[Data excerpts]
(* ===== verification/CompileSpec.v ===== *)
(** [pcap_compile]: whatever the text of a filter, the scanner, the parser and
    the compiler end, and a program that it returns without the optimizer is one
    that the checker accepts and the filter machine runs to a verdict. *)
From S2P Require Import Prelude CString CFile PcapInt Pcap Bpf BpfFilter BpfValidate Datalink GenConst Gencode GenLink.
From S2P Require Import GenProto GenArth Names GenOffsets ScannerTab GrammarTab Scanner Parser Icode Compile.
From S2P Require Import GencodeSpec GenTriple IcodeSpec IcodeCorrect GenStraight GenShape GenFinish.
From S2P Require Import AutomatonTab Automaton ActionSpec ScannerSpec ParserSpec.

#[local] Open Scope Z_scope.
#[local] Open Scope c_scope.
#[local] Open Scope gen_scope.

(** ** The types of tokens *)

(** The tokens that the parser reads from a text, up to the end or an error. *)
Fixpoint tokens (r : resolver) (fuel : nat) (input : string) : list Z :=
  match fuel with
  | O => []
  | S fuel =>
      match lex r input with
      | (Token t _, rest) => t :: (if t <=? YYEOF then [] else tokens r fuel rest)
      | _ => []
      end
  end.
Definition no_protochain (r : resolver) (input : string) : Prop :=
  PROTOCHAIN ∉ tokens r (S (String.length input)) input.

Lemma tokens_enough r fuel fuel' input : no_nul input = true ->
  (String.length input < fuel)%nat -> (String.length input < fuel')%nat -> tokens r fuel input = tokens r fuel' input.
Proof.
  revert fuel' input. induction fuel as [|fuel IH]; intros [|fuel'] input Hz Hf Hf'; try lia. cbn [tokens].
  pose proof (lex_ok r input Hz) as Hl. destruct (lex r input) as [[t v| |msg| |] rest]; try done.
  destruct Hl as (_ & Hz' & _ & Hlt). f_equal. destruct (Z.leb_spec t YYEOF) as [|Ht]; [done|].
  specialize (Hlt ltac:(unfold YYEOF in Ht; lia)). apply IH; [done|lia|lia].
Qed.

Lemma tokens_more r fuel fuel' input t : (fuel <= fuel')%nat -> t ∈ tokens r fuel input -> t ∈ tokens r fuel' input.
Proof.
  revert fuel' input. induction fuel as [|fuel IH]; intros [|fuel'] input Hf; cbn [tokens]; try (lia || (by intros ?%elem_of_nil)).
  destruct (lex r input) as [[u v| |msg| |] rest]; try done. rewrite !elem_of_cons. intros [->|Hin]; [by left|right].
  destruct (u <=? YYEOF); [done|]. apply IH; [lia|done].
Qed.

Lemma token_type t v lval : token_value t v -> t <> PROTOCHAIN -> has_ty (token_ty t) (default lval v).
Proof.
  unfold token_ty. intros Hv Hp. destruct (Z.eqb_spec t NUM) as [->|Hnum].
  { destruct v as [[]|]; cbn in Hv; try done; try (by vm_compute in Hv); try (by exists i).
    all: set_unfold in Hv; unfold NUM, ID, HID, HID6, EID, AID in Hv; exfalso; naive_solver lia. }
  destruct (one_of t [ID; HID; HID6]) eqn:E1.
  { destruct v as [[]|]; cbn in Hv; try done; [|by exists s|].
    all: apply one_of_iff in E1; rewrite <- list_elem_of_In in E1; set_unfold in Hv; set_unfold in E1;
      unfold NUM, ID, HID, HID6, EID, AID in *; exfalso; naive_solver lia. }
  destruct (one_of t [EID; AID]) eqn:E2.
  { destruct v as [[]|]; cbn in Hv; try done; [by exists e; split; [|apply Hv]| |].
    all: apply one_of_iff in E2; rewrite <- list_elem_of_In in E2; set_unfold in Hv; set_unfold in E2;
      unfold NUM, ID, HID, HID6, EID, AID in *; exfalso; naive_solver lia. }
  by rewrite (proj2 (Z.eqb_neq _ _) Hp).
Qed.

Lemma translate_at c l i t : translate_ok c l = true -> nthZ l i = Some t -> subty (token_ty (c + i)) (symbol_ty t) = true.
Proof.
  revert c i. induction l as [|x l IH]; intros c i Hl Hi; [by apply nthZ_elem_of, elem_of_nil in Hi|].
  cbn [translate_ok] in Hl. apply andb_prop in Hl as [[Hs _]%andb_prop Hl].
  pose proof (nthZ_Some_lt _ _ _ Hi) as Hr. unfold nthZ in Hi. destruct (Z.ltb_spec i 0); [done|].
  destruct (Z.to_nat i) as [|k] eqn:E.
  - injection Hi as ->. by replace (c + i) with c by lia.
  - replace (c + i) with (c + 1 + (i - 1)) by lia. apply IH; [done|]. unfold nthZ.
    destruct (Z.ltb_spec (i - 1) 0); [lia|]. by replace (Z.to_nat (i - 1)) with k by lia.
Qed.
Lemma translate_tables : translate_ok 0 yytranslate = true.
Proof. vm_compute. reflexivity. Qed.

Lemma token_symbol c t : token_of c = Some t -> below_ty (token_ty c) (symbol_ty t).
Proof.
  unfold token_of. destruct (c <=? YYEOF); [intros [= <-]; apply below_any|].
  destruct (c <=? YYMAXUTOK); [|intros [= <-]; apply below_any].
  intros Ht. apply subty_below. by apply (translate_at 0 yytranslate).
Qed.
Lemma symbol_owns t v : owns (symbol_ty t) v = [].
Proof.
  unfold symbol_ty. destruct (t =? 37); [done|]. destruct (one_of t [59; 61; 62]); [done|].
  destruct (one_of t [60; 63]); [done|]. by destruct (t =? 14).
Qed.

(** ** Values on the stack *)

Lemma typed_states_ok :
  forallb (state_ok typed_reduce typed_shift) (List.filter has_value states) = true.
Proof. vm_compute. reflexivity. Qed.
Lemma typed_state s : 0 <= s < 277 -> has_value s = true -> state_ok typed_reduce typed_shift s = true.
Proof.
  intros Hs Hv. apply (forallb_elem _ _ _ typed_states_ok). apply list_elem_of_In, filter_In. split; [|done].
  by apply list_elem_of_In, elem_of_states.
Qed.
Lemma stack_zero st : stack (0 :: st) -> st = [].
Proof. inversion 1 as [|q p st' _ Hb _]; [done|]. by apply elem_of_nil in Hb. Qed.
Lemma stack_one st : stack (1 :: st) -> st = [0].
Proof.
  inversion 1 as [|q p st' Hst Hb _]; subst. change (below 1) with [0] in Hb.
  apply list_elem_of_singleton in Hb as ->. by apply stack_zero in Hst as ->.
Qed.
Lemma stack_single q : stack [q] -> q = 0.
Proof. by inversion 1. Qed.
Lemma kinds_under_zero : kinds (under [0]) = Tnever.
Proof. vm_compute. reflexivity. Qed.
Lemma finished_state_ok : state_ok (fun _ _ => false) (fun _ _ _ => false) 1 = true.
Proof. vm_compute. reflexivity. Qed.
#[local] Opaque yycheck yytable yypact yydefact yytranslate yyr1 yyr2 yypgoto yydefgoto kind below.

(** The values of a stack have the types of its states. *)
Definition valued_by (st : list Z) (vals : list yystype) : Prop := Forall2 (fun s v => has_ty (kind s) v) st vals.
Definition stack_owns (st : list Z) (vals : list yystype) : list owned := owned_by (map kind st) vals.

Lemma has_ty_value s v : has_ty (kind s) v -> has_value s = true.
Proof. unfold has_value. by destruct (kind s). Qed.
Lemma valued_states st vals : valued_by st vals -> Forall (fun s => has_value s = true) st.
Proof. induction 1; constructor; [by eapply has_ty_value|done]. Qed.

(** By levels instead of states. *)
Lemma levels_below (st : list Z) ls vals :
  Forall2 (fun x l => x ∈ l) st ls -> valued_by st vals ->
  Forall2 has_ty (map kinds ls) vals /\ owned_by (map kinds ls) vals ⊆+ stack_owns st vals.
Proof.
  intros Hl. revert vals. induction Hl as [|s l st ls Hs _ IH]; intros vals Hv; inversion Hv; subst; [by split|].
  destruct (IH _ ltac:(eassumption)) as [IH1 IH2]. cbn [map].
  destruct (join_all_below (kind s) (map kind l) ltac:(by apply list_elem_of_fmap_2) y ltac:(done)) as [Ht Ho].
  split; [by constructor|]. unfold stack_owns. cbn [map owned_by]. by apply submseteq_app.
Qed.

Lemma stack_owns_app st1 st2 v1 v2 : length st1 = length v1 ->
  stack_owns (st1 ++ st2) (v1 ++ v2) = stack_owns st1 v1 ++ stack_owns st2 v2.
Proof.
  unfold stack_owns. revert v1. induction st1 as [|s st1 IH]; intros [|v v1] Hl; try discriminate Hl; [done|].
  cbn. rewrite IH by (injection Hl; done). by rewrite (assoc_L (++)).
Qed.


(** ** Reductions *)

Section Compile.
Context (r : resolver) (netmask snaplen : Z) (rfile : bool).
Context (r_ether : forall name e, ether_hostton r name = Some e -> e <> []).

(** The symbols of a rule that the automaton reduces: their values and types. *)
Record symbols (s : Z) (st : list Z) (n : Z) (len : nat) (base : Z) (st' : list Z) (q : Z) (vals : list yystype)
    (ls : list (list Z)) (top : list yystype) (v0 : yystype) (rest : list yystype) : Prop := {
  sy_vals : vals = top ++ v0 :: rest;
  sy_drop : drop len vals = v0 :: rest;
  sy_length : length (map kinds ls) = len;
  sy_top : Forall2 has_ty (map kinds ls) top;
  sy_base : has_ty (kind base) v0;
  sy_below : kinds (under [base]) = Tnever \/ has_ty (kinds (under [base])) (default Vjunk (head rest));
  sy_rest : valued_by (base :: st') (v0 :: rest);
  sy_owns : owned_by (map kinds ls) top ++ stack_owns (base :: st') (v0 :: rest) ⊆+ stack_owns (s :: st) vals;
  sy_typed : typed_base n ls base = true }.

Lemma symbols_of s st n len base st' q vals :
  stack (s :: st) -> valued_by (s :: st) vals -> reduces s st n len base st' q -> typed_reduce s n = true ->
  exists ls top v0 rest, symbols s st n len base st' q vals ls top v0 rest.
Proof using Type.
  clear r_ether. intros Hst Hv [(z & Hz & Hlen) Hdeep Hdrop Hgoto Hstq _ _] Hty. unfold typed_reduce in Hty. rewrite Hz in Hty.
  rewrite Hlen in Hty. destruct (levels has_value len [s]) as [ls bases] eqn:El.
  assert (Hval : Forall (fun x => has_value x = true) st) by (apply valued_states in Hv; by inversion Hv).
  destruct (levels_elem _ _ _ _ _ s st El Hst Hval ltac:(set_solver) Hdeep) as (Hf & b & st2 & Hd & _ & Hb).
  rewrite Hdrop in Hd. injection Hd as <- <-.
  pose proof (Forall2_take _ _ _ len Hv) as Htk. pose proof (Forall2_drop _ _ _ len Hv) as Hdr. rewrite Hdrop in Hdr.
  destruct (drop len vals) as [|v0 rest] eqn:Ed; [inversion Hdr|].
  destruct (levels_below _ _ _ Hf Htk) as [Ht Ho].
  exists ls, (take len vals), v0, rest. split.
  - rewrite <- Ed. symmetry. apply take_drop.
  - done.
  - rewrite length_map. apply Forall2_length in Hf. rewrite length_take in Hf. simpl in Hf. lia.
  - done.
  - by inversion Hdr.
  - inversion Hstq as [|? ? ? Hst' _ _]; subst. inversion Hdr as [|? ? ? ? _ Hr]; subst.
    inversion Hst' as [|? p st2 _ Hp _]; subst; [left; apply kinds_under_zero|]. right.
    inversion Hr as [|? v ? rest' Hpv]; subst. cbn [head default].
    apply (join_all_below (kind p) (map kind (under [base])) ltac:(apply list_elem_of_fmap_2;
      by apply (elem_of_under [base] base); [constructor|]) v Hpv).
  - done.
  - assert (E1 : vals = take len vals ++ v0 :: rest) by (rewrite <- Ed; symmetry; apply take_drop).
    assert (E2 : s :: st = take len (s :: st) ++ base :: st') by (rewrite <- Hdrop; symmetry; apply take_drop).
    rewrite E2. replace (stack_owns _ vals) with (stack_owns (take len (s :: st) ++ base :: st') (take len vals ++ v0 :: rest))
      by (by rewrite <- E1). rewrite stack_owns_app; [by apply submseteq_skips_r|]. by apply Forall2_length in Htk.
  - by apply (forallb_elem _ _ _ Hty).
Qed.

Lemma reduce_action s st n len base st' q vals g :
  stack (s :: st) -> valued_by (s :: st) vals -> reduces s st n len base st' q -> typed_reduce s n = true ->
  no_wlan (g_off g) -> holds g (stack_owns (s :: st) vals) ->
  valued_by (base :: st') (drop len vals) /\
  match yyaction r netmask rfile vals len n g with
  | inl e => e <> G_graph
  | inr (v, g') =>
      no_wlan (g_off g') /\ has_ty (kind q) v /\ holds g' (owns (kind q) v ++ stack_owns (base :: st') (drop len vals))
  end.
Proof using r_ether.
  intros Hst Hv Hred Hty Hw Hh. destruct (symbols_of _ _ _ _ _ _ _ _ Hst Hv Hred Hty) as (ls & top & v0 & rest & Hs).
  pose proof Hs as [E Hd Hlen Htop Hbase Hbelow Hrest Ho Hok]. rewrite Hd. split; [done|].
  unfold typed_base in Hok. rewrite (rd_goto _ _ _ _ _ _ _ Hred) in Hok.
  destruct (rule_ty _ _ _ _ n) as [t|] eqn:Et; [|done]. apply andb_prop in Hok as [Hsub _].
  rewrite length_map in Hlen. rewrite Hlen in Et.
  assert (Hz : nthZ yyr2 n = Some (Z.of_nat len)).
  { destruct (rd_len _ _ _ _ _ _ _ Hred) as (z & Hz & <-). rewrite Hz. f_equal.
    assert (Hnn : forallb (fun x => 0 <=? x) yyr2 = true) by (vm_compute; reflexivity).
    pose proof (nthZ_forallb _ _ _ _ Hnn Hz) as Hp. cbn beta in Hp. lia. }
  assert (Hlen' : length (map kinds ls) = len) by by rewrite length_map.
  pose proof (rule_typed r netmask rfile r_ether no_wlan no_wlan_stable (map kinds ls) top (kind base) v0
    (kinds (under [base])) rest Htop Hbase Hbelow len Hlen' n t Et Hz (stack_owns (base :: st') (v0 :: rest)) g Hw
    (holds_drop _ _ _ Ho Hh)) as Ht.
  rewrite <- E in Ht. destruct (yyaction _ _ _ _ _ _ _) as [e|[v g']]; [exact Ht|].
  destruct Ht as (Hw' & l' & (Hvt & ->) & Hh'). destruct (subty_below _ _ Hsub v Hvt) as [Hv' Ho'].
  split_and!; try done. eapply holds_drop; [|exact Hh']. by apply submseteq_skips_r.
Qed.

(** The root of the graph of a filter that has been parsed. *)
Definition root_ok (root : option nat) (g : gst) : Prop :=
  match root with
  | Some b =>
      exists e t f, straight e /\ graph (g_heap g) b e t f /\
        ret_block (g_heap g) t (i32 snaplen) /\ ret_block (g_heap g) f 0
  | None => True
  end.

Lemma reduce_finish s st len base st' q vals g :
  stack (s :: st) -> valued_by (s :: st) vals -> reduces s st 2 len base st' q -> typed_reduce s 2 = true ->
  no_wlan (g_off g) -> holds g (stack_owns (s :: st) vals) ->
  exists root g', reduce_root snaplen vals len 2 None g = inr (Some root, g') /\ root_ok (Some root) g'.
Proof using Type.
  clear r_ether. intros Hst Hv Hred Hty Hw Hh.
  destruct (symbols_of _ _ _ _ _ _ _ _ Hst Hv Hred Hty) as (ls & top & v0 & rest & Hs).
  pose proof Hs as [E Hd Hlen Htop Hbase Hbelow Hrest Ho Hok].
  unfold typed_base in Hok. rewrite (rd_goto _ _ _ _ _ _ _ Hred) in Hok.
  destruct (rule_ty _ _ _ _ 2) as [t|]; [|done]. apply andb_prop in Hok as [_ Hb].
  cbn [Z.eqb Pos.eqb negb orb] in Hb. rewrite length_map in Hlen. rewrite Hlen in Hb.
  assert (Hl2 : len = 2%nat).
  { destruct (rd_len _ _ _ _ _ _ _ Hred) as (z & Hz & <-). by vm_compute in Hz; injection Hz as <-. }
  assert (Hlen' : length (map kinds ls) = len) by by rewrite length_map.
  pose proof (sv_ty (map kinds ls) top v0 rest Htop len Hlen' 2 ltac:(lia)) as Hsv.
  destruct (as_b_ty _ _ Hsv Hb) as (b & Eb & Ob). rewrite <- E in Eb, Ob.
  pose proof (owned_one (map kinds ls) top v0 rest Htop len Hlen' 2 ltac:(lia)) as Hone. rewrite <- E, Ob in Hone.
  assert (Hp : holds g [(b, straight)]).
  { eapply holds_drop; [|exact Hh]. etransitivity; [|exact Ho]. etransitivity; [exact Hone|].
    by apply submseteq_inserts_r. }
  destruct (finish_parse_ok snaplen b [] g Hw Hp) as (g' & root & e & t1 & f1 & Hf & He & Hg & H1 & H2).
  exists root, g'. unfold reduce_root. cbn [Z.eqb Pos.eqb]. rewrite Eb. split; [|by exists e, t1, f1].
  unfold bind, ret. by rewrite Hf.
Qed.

Exercise: Could you restate word for word the lines above, from the one that contains "inversion Hst' as" through the one that contains "assert (E2 : s", and no others?

Response:
    inversion Hst' as [|? p st2 _ Hp _]; subst; [left; apply kinds_under_zero|]. right.
    inversion Hr as [|? v ? rest' Hpv]; subst. cbn [head default].
    apply (join_all_below (kind p) (map kind (under [base])) ltac:(apply list_elem_of_fmap_2;
      by apply (elem_of_under [base] base); [constructor|]) v Hpv).
  - done.
  - assert (E1 : vals = take len vals ++ v0 :: rest) by (rewrite <- Ed; symmetry; apply take_drop).
    assert (E2 : s :: st = take len (s :: st) ++ base :: st') by (rewrite <- Hdrop; symmetry; apply take_drop).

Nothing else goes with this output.